▸ Assigned task
All that should come back is the lines of the data below from the one containing "s = retouch ->" to the one containing "- eexists. eexists.", inclusive, exactly as they stand.

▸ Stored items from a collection
^^^^^^^^^^^^^^^^

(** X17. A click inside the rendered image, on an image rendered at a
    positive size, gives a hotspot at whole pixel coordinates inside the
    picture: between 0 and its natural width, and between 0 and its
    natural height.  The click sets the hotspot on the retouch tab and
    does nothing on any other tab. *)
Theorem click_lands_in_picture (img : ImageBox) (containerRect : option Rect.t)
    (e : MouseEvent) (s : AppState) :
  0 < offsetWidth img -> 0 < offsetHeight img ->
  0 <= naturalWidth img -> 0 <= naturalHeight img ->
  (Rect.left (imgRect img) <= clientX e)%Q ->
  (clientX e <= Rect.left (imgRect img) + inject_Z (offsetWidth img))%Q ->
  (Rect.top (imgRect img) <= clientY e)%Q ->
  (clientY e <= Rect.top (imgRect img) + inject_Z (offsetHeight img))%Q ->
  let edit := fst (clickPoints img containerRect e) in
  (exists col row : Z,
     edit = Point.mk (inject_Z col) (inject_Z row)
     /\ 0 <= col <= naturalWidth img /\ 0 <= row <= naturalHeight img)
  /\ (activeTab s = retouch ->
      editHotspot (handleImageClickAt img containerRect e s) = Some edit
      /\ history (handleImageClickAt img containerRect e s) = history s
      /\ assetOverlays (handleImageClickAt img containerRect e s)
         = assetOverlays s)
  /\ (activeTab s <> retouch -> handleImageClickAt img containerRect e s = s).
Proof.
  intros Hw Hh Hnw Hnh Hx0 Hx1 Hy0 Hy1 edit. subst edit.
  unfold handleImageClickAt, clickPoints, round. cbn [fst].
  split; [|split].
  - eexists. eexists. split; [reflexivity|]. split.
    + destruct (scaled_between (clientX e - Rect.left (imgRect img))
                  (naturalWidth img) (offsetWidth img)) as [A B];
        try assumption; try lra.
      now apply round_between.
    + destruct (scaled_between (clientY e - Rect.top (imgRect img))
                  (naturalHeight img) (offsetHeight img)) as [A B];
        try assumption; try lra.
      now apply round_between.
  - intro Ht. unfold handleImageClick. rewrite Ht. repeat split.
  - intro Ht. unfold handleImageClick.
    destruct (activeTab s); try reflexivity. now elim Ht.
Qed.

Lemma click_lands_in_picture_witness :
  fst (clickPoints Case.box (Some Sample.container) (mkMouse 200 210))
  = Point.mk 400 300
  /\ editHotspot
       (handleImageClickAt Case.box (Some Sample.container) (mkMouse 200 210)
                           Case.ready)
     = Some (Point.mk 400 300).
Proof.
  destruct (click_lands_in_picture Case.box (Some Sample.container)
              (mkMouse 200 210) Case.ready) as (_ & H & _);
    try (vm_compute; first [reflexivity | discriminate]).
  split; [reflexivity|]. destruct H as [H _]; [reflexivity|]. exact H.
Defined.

^^^^^^^^^^^^^^^^

▸ Response
  /\ (activeTab s = retouch ->
      editHotspot (handleImageClickAt img containerRect e s) = Some edit
      /\ history (handleImageClickAt img containerRect e s) = history s
      /\ assetOverlays (handleImageClickAt img containerRect e s)
         = assetOverlays s)
  /\ (activeTab s <> retouch -> handleImageClickAt img containerRect e s = s).
Proof.
  intros Hw Hh Hnw Hnh Hx0 Hx1 Hy0 Hy1 edit. subst edit.
  unfold handleImageClickAt, clickPoints, round. cbn [fst].
  split; [|split].
  - eexists. eexists. split; [reflexivity|]. split.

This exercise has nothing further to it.